第8話 魔王の目力

「さて、お前たち。何をしたかわかっているだろうな?」


 宰相ザハルの冷徹な声が響く。その後ろには腕組みをしたままの魔王が無言で佇む。


「陛下とその婚約者に襲い掛かるとは、反逆としか思えないわけだが」


 石造りの地下牢。そこに入れられているのは、とりどりの美女四名。エフェミラとイリーナ、ネヴィスとウィニスの姉妹であった。ベノウスに影に落とされ、ここに収容されていたのである。


「も、申し訳ありませんわぁ!」


 と、地に体を投げ出すエフェミラ。


「反逆の意思などございません! どうかお慈悲を……」


 と、泣き崩れるイリーナ。


「「反省はしている」」


 とうなだれる姉妹。


「「でも後悔はしていない」」

「「アンタたち死にたいの!?」」


 あまりにも正直すぎる双子に演技を忘れて突っ込むエフェミラとイリーナ。


 いくら魔族が実力主義とはいえ、さすがに魔王の婚約者に危害を加えようとすればただでは済まない。しかもその婚約者は魔王に抱かれていたのだから、言い訳のしようがなかった。

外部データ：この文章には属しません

Definition sample_session : list TagEntry :=
  [tag 1 "edit" 40000; tag 2 "bash" 40000; tag 3 "ctx_reduce" 400; tag 4 "mcp_Read" 80000;
   tag 5 "todowrite" 400; tag 6 "ctx_reduce" 400; tag 7 "edit" 40000; tag 8 "todowrite" 400;
   tag 9 "ctx_reduce" 400; tag 10 "ctx_reduce" 400; tag 11 "bash" 20000].

Definition sample_input : drop_input :=
  {| di_tags := sample_session; di_floorTags := sample_session; di_maxTag := 11;
     di_protectedTags := 1; di_currentTotalInputTokens := nofZ 70000;
     di_ceilingTokens := nofZ 80000; di_priorInputSample := nofZ 0; di_hasPriorDrop := false |}.

(** The unknown tools and the [ctx_reduce] call no longer kept first, then the older edit. *)
Example emergency_example :
  pl_tagNumbers (planEmergencyDrop sample_input) = [2; 3; 1; 4] ∧
  pl_reason (planEmergencyDrop sample_input) = tiered_drop 4 40100.
Proof. vm_compute. split; reflexivity. Qed.

Definition sample_targets : targets :=
  list_to_map ((fun n => (n, {| tt_canDrop := Some true;
    tt_readInput := Some [("filePath", VStr "a.ts")] |})) <$> [1; 2; 3; 4; 5; 6; 7; 8; 9; 10]).

Lemma sample_numbers : NoDup (t_tagNumber <$> sample_session).
Proof. apply (bool_decide_unpack _). vm_compute. exact I. Qed.

Lemma newest_calls_kept_witness :
  let session := sample_session in
  let superseded := po_tagId <$> buildSupersessionReclaimOps session "s" sample_targets [] in
  let by_age := po_tagId <$> buildSyntheticToolReclaimOps session "s" sample_targets 8 [] in
  superseded = [5; 3] ∧ by_age = [1; 2; 3; 4; 5; 7] ∧
  newestCtxReduceTagNumbers (filter (fun t => is_active_tool t = true) session) = [10; 9; 6] ∧
  ∀ n, n ∈ newestCtxReduceTagNumbers (filter (fun t => is_active_tool t = true) session) →
    n ∉ pl_tagNumbers (planEmergencyDrop sample_input) ∧ n ∉ by_age ∧ n ∉ superseded.
Proof.
  cbv zeta. split; [vm_compute; reflexivity|]. split; [vm_compute; reflexivity|].
  split; [vm_compute; reflexivity|].
  exact (proj1 (newest_calls_kept sample_session "s" sample_targets [] 8 sample_input
                  sample_numbers eq_refl)).
Defined.

Lemma superseded_edits_witness :
  (buildEditSupersessionReclaim sample_session "s" sample_targets []).2 = [1] ∧
  let '(ops, markers) := buildEditSupersessionReclaim sample_session "s" sample_targets [] in
  po_tagId <$> ops = markers ∧
  ∀ n, n ∈ markers ↔
    ∃ t u p, t ∈ sample_session ∧ is_edit_tag t = true ∧ t_tagNumber t = n ∧
      readFilePath sample_targets n = Some p ∧ u ∈ sample_session ∧ is_edit_tag u = true ∧
      readFilePath sample_targets (t_tagNumber u) = Some p ∧ n < t_tagNumber u ∧
      queueable [] sample_targets n = true.
Proof.
  split; [vm_compute; reflexivity|].
  exact (superseded_edits sample_session "s" sample_targets [] sample_numbers).
Defined.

「俺の可愛いルーチェを怖がらせた罪、軽く済むと思うな」


 ヴァラルクストに絶対零度の視線を向けられたエフェミラは、背中がぞくりとするのを感じた。


 今まで何度も魔王の寝所に忍び込もうとしてつまみ出されたが、困惑や嫌そうな顔はされたものの、これほどの刺すような視線を浴びたことはない。まるで心臓を抉り出されそうだ。


「あ……」


 魔王の強大な威圧を感じて、エフェミラは腰が砕けた。体に力が入らず、地べたを這うように手を伸ばす。


「陛下ぁ……」


 震える声で懇願した。


「罪を償うためにぃ、姫様にお仕えすることをぉ、お許しくださいぃ」

「何だと?」


 ヴァラルクストが鼻にしわを寄せる。眉を寄せ、完全に疑いの目だ。忌々しいと言いたげに歪む口元。


「お疑いも当然。ですから、呪いで縛ってくださいぃ」

「ちょ、正気なの? エフェミラ!?」


 イリーナが焦ったように小声で囁く。呪いで縛る、つまり奴隷扱いも受け入れるという意味だ。

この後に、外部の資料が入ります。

(** ** Atoms *)

Fixpoint count_atoms (inAtom : bool) (cs : list (list Z)) : Z :=
  match cs with
  | [] => 0
  | c :: cs =>
      if existsb is_space c then count_atoms false cs
      else (if inAtom then 0 else 1) + count_atoms true cs
  end.

Definition countQueryAtoms (query : list Z) : Z := count_atoms false (chars query).

(** The ends of the matches of [/\S+/g]. *)
Fixpoint atom_ends (index : nat) (inAtom : bool) (text : list Z) : list nat :=
  match text with
  | [] => if inAtom then [index] else []
  | u :: text =>
      if is_space u then (if inAtom then [index] else []) ++ atom_ends (S index) false text
      else atom_ends (S index) true text
  end.

Definition atomEndOffsets (text : list Z) : list nat := atom_ends 0 false text.

Fixpoint offsets_from (index : nat) (cs : list (list Z)) : list nat :=
  match cs with
  | [] => []
  | c :: cs => index :: offsets_from (index + length c) cs
  end.

Definition codePointOffsets (text : list Z) : list nat := offsets_from 0 (chars text).

(** ** The binary search *)

Fixpoint largest_fit (fuel : nat) (fits : Z → bool) (low high best : Z) : Z :=
  match fuel with
  | O => best
  | S fuel =>
      if low <=? high then
        let mid := Z.shiftr (int32 (low + high)) 1 in
        if fits mid then largest_fit fuel fits (mid + 1) high mid
        else largest_fit fuel fits low (mid - 1) best
      else best
  end.

Definition binarySearchLargestFit (upper : Z) (fits : Z → bool) : Z :=
  largest_fit (Z.to_nat (upper + 1)) fits 0 upper (-1).

(** ** Queries *)

Section queries.
Context `{Engine} (estimateTokens : list Z → Z).

Definition describeQueryBoundsViolation (detail : QueryBoundsDetail) : string :=
  let actual := numberToString (nofZ (qd_actual detail)) in
  let limit := numberToString (nofZ (qd_limit detail)) in
  match qd_violation detail with
  | bytes => "query is too large: " ++ actual ++ " bytes of UTF-8 exceeds the " ++ limit
             ++ "-byte maximum"
  | tokens => "query is too large: ~" ++ actual ++ " estimated tokens exceeds the " ++ limit
              ++ "-token maximum"
  | atoms => "query is too complex: " ++ actual ++ " search terms exceeds the " ++ limit
             ++ "-term maximum"
  end%string.

Definition prepareExplicitQuery (raw : list Z) : result QueryBoundsDetail (list Z) :=
  let actual := byteLength raw in
  throw_if (MAX_QUERY_BYTES <? actual)
    {| qd_violation := bytes; qd_limit := MAX_QUERY_BYTES; qd_actual := actual |};;
  let trimmed := trim_units raw in
  let actual := countQueryAtoms trimmed in
  throw_if (MAX_QUERY_ATOMS <? actual)
    {| qd_violation := atoms; qd_limit := MAX_QUERY_ATOMS; qd_actual := actual |};;
  let actual := estimateTokens trimmed in
  throw_if (MAX_QUERY_TOKENS <? actual)
    {| qd_violation := tokens; qd_limit := MAX_QUERY_TOKENS; qd_actual := actual |};;
  mret trimmed.

(** [text.slice(0, ends[i])]; without such an entry the whole text. *)
Definition slice_at (text : list Z) (ends : list nat) (i : Z) : list Z :=
  take (default (length text) (at_index ends i)) text.

Definition tokens_fit (text : list Z) : bool := estimateTokens text <=? MAX_QUERY_TOKENS.

Definition prepareAutomaticQuery (raw : list Z) : list Z :=
  let text := trim_units (truncateUtf8Bytes raw MAX_QUERY_BYTES) in
  if lengthZ text =? 0 then []
  else
    let ends := atomEndOffsets text in
    let text := if MAX_QUERY_ATOMS <? lengthZ ends then slice_at text ends (MAX_QUERY_ATOMS - 1)
                else text in
    if tokens_fit text then text
    else
      let boundedEnds := atomEndOffsets text in
      let bestAtom := binarySearchLargestFit (lengthZ boundedEnds - 1)
                        (fun index => tokens_fit (slice_at text boundedEnds index)) in
      if 0 <=? bestAtom then trim_units (slice_at text boundedEnds bestAtom)
      else
        let offsets := codePointOffsets (slice_at text boundedEnds 0) in
        let bestChar := binarySearchLargestFit (lengthZ offsets - 1)
                          (fun index => tokens_fit (slice_at text offsets index)) in
        if 0 <=? bestChar then trim_units (slice_at text offsets bestChar) else [].

End queries.

(** ** Limits *)

Definition normalizeCandidateDepth (depth : option num) : result bounds_error (option num) :=
  match depth with
  | None => mret None
  | Some depth =>
      throw_if (negb (is_integral depth) || nltb depth (nofZ 1) || nltb (nofZ MAX_CANDIDATE_DEPTH) depth)
        (candidate_depth depth);;
      mret (Some depth)
  end.

Definition normalizeSearchResultLimit (limit : option num) : num :=
  match limit with
  | Some limit =>
      if isFinite limit
      then nmin (nofZ MAX_SEARCH_RESULT_LIMIT) (nmax (nofZ 1) (nfloor limit))
      else nofZ DEFAULT_SEARCH_RESULT_LIMIT
  | None => nofZ DEFAULT_SEARCH_RESULT_LIMIT
  end.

「アタシ、今まで陛下の真のお力を知らなかったのですわぁ! もう間違いません! 粗相をしましたら、鞭でも何でもお仕置きを受けますからぁ!」


 身を乗り出そうとして鉄格子に阻まれるエフェミラ。大きなメロンがむにゅっと潰れるのも構わず、必死に訴える迫力にザハルがたじろいだ。思わず後ろの魔王を振り返る。


「どうします、陛下?」


 問われてヴァラルクストは考える。あの時何が起きたか、幼いルーチェはわかっていない。きょとんとした顔が可愛かった。トラウマなども残っていないだろう。

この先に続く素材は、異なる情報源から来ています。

(* ===== verification/EmbeddingChunks.v ===== *)
(** * Embedding windows of compartments

    Models the text side of
    packages/plugin/src/features/magic-context/compartment-chunk-embedding.ts: the
    canonical text of a compartment, from indexed rows or from a chunk in memory,
    and its division into windows an embedding provider accepts.

    A text is the list of its UTF-16 code units.  The token estimate, the hash and
    the printing of numbers are parameters.  Ordinals are doubles, as they are
    parsed; token counts and lengths are integers. *)

From S2P Require Import Prelude JsNumber JsMap JsValue JsString FrameChannel SearchBounds TextSplitter.

Definition DEFAULT_COMPARTMENT_CHUNK_MAX_INPUT_TOKENS : num := nofZ 512.
Definition CHUNK_WINDOW_SAFETY_RATIO : num := nlit 9 10.

Record FtsChunkRow := { fr_messageOrdinal : value; fr_role : text; fr_content : option text }.

Record CompartmentChunkWindow := {
  cw_windowIndex : Z; cw_startOrdinal : num; cw_endOrdinal : num; cw_text : text; cw_chunkHash : text
}.

(** ** Normalizing *)

Definition isFinitePositiveInteger (v : value) : option num :=
  match v with
  | VNum n => if isFinite n && nltb (nofZ 0) n then Some n else None
  | _ => None
  end.

Definition normalizeCompartmentChunkMaxInputTokens (v : value) : num :=
  match isFinitePositiveInteger v with
  | None => DEFAULT_COMPARTMENT_CHUNK_MAX_INPUT_TOKENS
  | Some n => nmax (nofZ 1) (nfloor n)
  end.

(** [replace(/\s+/g, " ")]. *)
Fixpoint collapse (inSpace : bool) (t : text) : text :=
  match t with
  | [] => []
  | u :: t =>
      if is_space u then (if inSpace then [] else [32]) ++ collapse true t
      else u :: collapse false t
  end.

Definition normalizeContent (t : text) : text := trim_units (collapse false t).

Inductive role_prefix := U | A.
#[export] Instance role_prefix_eq_dec : EqDecision role_prefix.
Proof. solve_decision. Defined.

Definition prefix_unit (r : role_prefix) : Z := match r with U => 85 | A => 65 end.

Definition rolePrefix (role : text) : option role_prefix :=
  if decide (role = code_units "user") then Some U
  else if decide (role = code_units "assistant") then Some A
  else None.

(** The leading digits of a text. *)
Fixpoint take_digits (t : text) : text * text :=
  match t with
  | u :: t' => if is_digit u then let '(ds, rest) := take_digits t' in (u :: ds, rest) else ([], t)
  | [] => ([], [])
  end.

(** [Number.parseInt] of decimal digits. *)
Definition digits_number (ds : text) : num := nofZ (digits_value ds).

(** [Number.parseInt(s, 10)]: leading white space, a sign, then digits. *)
Definition parse_int (t : text) : num :=
  let t := drop_spaces t in
  let '(negative, t) :=
    match t with
    | u :: t' => if u =? 45 then (true, t') else if u =? 43 then (false, t') else (false, t)
    | [] => (false, [])
    end in
  match (take_digits t).1 with
  | [] => NaN
  | ds => if negative then nofZ (- digits_value ds) else digits_number ds
  end.

(** [/^\[(\d+)(?:-(\d+))?\]\s+[UA]:/]: the ordinals, the white space, the role and
    the rest. *)
Definition match_header (t : text) : option (text * option text * text * Z * text) :=
  match t with
  | 91 :: t =>
      let '(first, t) := take_digits t in
      let '(second, t) :=
        match t with
        | 45 :: t' => let '(ds, t'') := take_digits t' in
                      if nonempty ds then (Some ds, t'') else (None, t)
        | _ => (None, t)
        end in
      match first, t with
      | _ :: _, 93 :: t =>
          let rest := drop_spaces t in
          let spaces := take (length t - length rest) t in
          match spaces, rest with
          | _ :: _, r :: 58 :: rest =>
              if (r =? 85) || (r =? 65) then Some (first, second, spaces, r, rest) else None
          | _, _ => None
          end
      | _, _ => None
      end
  | _ => None
  end.

Definition header_range (first : text) (second : option text) : num * num :=
  let start := digits_number first in
  (start, match second with Some ds => digits_number ds | None => start end).

Definition parseCanonicalLineRange (line : text) : option (num * num) :=
  match match_header (trim_units line) with
  | None => None
  | Some (first, second, _, _, _) =>
      let '(start, end_) := header_range first second in
      if negb (isFinite start) || negb (isFinite end_) then None else Some (start, end_)
  end.

(** [split(/\r?\n/)]. *)
Fixpoint split_lines (cur t : text) : list text :=
  match t with
  | [] => [cur]
  | u :: t =>
      if u =? 10 then cur :: split_lines [] t
      else match t with
           | v :: t' => if (u =? 13) && (v =? 10) then cur :: split_lines [] t' else split_lines (cur ++ [u]) t
           | [] => [cur ++ [u]]
           end
  end.

Section engine.
Context `{Engine}.

Definition number_units (n : num) : text := code_units (numberToString n).

Definition formatOrdinalRange (start end_ : num) : text :=
  if neqb start end_ then [91] ++ number_units start ++ [93]
  else [91] ++ number_units start ++ [45] ++ number_units end_ ++ [93].

(** *** Canonical text from indexed rows *)

Definition parseOrdinal (v : value) : option num :=
  let parsed :=
    match v with
    | VNum n => n
    | _ => parse_int (code_units (js_String (coalesce v (VStr ""))))
    end in
  if isFinite parsed && nltb (nofZ 0) parsed then Some parsed else None.

Record open_line := { ol_role : role_prefix; ol_start : num; ol_end : num; ol_parts : list text }.

Definition render_line (line : open_line) : text :=
  formatOrdinalRange (ol_start line) (ol_end line) ++ [32; prefix_unit (ol_role line); 58; 32] ++
  join_units [32; 47; 32] (ol_parts line).

(** [flush]. *)
Definition flush_line (lines : list text) (current : option open_line) : list text :=
  match current with
  | None => lines
  | Some line => match ol_parts line with [] => lines | _ => lines ++ [render_line line] end
  end.

Fixpoint build_lines (lines : list text) (current : option open_line) (rows : list FtsChunkRow)
    : list text :=
  match rows with
  | [] => flush_line lines current
  | row :: rows =>
      let ordinal := parseOrdinal (fr_messageOrdinal row) in
      let prefix := rolePrefix (fr_role row) in
      let content := match fr_content row with Some c => normalizeContent c | None => [] end in
      match ordinal, prefix, content with
      | Some ordinal, Some prefix, _ :: _ =>
          let opened := {| ol_role := prefix; ol_start := ordinal; ol_end := ordinal;
                           ol_parts := [content] |} in
          match current with
          | Some line =>
              if decide (ol_role line = prefix) then
                build_lines lines
                  (Some {| ol_role := prefix; ol_start := ol_start line; ol_end := ordinal;
                           ol_parts := ol_parts line ++ [content] |}) rows
              else build_lines (flush_line lines current) (Some opened) rows
          | None => build_lines lines (Some opened) rows
          end
      | _, _, _ => build_lines lines current rows
      end
  end.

 サキュバス族は今まで何人も王妃や側妃を出してきた有力氏族だ。なんだかんだいってメロンも桃もみんな大好きなのである。それだけに横のつながりも多い。


 ヴァンパイアはもちろん現宰相がそうであるように、由緒も格式もあるこれまた大氏族であった。


 飛翼族も空軍を担う一翼であり、軍部の一大勢力を占める。


 そして四人とも、王妃候補として担ぎ上げられた才媛であった。


「お前たちはどうする?」


 様々な影響を考えた末、ヴァラルクストはエフェミラを除く三人に聞いた。察しのいいイリーナは即座にエフェミラの隣で平伏する。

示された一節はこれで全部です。